Transcribe the stretch of entries below from the line with "Definition notify_client (c" through the line with "Definition disable_kicks (c", exactly and with both ends included; leave out all other lines.

Data records
··········

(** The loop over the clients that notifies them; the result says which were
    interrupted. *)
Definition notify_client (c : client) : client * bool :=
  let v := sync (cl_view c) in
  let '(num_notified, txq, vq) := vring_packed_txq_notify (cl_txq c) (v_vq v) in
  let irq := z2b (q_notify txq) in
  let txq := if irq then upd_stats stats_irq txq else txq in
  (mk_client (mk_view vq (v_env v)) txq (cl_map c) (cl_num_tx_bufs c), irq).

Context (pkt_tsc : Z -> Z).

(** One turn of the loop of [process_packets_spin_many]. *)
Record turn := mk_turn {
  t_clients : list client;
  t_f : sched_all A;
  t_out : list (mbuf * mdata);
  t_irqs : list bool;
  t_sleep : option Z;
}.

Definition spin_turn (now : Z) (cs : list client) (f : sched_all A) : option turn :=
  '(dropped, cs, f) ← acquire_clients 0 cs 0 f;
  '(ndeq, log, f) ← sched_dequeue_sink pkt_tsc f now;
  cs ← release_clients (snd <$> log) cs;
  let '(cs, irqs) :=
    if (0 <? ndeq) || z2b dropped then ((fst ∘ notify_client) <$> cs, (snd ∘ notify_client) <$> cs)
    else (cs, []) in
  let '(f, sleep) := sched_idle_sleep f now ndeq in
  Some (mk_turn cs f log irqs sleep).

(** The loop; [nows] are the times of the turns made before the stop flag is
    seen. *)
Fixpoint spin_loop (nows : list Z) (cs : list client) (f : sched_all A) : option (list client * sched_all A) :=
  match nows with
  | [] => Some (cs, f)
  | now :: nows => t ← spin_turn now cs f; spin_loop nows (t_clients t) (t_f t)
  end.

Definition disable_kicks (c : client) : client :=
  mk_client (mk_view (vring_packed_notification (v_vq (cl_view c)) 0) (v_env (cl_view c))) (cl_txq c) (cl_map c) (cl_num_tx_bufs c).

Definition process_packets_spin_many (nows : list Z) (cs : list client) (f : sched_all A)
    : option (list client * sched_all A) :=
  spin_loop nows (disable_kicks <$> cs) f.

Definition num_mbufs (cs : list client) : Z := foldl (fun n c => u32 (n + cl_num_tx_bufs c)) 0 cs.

··········

#### Output
Definition notify_client (c : client) : client * bool :=
  let v := sync (cl_view c) in
  let '(num_notified, txq, vq) := vring_packed_txq_notify (cl_txq c) (v_vq v) in
  let irq := z2b (q_notify txq) in
  let txq := if irq then upd_stats stats_irq txq else txq in
  (mk_client (mk_view vq (v_env v)) txq (cl_map c) (cl_num_tx_bufs c), irq).

Context (pkt_tsc : Z -> Z).

(** One turn of the loop of [process_packets_spin_many]. *)
Record turn := mk_turn {
  t_clients : list client;
  t_f : sched_all A;
  t_out : list (mbuf * mdata);
  t_irqs : list bool;
  t_sleep : option Z;
}.

Definition spin_turn (now : Z) (cs : list client) (f : sched_all A) : option turn :=
  '(dropped, cs, f) ← acquire_clients 0 cs 0 f;
  '(ndeq, log, f) ← sched_dequeue_sink pkt_tsc f now;
  cs ← release_clients (snd <$> log) cs;
  let '(cs, irqs) :=
    if (0 <? ndeq) || z2b dropped then ((fst ∘ notify_client) <$> cs, (snd ∘ notify_client) <$> cs)
    else (cs, []) in
  let '(f, sleep) := sched_idle_sleep f now ndeq in
  Some (mk_turn cs f log irqs sleep).

(** The loop; [nows] are the times of the turns made before the stop flag is
    seen. *)
Fixpoint spin_loop (nows : list Z) (cs : list client) (f : sched_all A) : option (list client * sched_all A) :=
  match nows with
  | [] => Some (cs, f)
  | now :: nows => t ← spin_turn now cs f; spin_loop nows (t_clients t) (t_f t)
  end.

Definition disable_kicks (c : client) : client :=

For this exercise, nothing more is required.